··· Excerpted records ···

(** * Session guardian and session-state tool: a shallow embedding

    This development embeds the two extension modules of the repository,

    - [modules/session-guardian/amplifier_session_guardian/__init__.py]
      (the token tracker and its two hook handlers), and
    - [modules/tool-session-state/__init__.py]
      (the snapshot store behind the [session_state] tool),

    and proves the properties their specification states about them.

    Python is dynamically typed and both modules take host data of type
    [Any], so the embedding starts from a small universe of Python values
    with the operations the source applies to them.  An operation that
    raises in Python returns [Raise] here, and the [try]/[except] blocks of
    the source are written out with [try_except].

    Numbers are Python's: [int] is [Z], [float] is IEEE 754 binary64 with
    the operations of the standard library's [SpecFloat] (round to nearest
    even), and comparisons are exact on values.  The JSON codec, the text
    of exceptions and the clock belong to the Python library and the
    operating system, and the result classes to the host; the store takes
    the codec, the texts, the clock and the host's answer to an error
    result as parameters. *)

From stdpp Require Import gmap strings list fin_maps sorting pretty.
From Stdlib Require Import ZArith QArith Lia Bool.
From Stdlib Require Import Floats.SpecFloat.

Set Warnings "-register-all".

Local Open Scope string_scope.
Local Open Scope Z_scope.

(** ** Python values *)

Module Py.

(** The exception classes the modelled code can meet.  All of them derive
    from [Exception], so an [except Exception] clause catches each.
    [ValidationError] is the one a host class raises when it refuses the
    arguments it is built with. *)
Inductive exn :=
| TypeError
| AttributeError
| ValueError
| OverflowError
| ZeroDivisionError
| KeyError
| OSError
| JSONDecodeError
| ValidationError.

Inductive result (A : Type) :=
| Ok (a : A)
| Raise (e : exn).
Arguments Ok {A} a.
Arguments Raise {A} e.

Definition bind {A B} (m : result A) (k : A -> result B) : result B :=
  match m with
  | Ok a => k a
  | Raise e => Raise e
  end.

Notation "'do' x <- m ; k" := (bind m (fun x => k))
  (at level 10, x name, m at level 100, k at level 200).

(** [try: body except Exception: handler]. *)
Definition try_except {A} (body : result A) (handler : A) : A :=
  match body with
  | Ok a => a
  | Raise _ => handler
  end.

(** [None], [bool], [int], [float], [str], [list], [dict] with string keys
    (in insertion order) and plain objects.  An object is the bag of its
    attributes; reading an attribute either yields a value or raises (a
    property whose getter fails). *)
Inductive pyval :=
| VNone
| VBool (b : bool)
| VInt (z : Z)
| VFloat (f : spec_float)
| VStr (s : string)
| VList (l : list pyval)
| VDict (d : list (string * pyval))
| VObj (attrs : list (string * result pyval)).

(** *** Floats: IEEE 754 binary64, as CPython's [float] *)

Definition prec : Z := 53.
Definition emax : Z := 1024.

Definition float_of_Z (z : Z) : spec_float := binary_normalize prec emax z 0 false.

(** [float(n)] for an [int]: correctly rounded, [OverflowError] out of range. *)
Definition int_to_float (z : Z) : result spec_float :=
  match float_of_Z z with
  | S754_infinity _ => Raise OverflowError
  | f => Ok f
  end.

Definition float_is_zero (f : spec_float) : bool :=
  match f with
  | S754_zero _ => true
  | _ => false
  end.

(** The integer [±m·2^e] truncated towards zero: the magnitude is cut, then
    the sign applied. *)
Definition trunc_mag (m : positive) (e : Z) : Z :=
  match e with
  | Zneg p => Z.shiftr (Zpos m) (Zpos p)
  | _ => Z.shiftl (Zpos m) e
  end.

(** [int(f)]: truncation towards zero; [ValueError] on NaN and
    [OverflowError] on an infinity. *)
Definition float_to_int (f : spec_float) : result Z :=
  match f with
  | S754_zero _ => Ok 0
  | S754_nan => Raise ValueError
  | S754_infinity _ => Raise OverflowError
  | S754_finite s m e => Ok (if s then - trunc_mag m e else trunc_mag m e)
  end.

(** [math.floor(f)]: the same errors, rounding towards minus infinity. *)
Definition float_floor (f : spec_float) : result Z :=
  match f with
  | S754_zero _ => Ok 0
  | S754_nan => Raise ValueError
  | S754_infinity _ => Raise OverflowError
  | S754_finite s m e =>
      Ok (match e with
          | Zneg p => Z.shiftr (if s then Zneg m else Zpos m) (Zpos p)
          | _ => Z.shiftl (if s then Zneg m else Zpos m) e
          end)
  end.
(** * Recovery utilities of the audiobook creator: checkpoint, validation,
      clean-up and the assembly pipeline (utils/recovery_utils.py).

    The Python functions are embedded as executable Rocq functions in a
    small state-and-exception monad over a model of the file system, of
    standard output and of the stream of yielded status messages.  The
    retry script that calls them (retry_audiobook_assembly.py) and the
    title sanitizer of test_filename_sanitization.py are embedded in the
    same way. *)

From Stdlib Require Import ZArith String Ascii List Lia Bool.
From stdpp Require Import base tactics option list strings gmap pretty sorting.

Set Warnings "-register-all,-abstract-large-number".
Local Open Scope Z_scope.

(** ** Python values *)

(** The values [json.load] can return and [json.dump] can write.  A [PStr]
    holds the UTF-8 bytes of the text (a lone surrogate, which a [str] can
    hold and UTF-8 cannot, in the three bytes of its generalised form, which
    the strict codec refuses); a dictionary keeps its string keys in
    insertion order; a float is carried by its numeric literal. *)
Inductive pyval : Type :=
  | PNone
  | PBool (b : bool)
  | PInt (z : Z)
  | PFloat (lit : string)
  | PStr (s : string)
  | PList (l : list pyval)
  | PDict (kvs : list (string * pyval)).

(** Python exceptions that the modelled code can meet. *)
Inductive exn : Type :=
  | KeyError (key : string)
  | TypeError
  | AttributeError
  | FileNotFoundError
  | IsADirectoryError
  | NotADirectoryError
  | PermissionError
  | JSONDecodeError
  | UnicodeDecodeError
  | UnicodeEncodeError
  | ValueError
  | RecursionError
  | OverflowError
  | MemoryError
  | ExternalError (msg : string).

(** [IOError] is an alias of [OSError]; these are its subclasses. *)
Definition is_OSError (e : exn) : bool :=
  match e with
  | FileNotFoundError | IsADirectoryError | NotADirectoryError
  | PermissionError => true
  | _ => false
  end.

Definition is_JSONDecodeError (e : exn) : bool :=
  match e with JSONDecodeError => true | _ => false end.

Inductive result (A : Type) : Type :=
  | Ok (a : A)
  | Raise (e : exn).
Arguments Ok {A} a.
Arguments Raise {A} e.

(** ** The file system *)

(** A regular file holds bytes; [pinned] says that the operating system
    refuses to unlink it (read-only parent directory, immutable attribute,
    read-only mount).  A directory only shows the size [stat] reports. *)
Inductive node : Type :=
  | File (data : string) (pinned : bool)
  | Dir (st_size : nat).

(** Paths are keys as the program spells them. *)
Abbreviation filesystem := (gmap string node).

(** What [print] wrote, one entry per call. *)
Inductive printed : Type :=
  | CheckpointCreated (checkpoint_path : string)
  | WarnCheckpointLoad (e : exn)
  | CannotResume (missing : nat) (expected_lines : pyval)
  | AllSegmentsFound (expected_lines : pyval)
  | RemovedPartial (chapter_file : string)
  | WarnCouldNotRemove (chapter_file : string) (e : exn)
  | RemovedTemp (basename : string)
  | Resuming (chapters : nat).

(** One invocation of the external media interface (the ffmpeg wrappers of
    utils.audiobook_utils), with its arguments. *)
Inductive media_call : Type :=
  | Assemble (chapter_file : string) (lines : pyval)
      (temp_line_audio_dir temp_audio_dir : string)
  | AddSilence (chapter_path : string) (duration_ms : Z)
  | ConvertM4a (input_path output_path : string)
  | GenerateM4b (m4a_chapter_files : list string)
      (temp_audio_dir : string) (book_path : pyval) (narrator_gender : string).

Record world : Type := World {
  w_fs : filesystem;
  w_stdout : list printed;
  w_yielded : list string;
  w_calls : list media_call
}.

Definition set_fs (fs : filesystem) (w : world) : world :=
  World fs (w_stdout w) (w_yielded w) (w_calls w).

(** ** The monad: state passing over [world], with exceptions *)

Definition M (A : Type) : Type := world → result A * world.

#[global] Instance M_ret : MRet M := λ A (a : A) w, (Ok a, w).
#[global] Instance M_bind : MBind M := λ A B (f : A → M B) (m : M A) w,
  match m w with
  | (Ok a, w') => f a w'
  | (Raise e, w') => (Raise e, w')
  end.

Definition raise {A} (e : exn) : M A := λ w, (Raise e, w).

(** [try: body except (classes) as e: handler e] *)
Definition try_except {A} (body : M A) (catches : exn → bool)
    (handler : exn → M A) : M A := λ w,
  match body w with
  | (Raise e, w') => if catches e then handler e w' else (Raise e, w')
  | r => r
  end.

···

> **What the task requires**
Within the entries, find all lines that contain "Import" and copy each one.

> **Written solution**
From stdpp Require Import gmap strings list fin_maps sorting pretty.
From Stdlib Require Import ZArith QArith Lia Bool.
From Stdlib Require Import Floats.SpecFloat.
From Stdlib Require Import ZArith String Ascii List Lia Bool.
From stdpp Require Import base tactics option list strings gmap pretty sorting.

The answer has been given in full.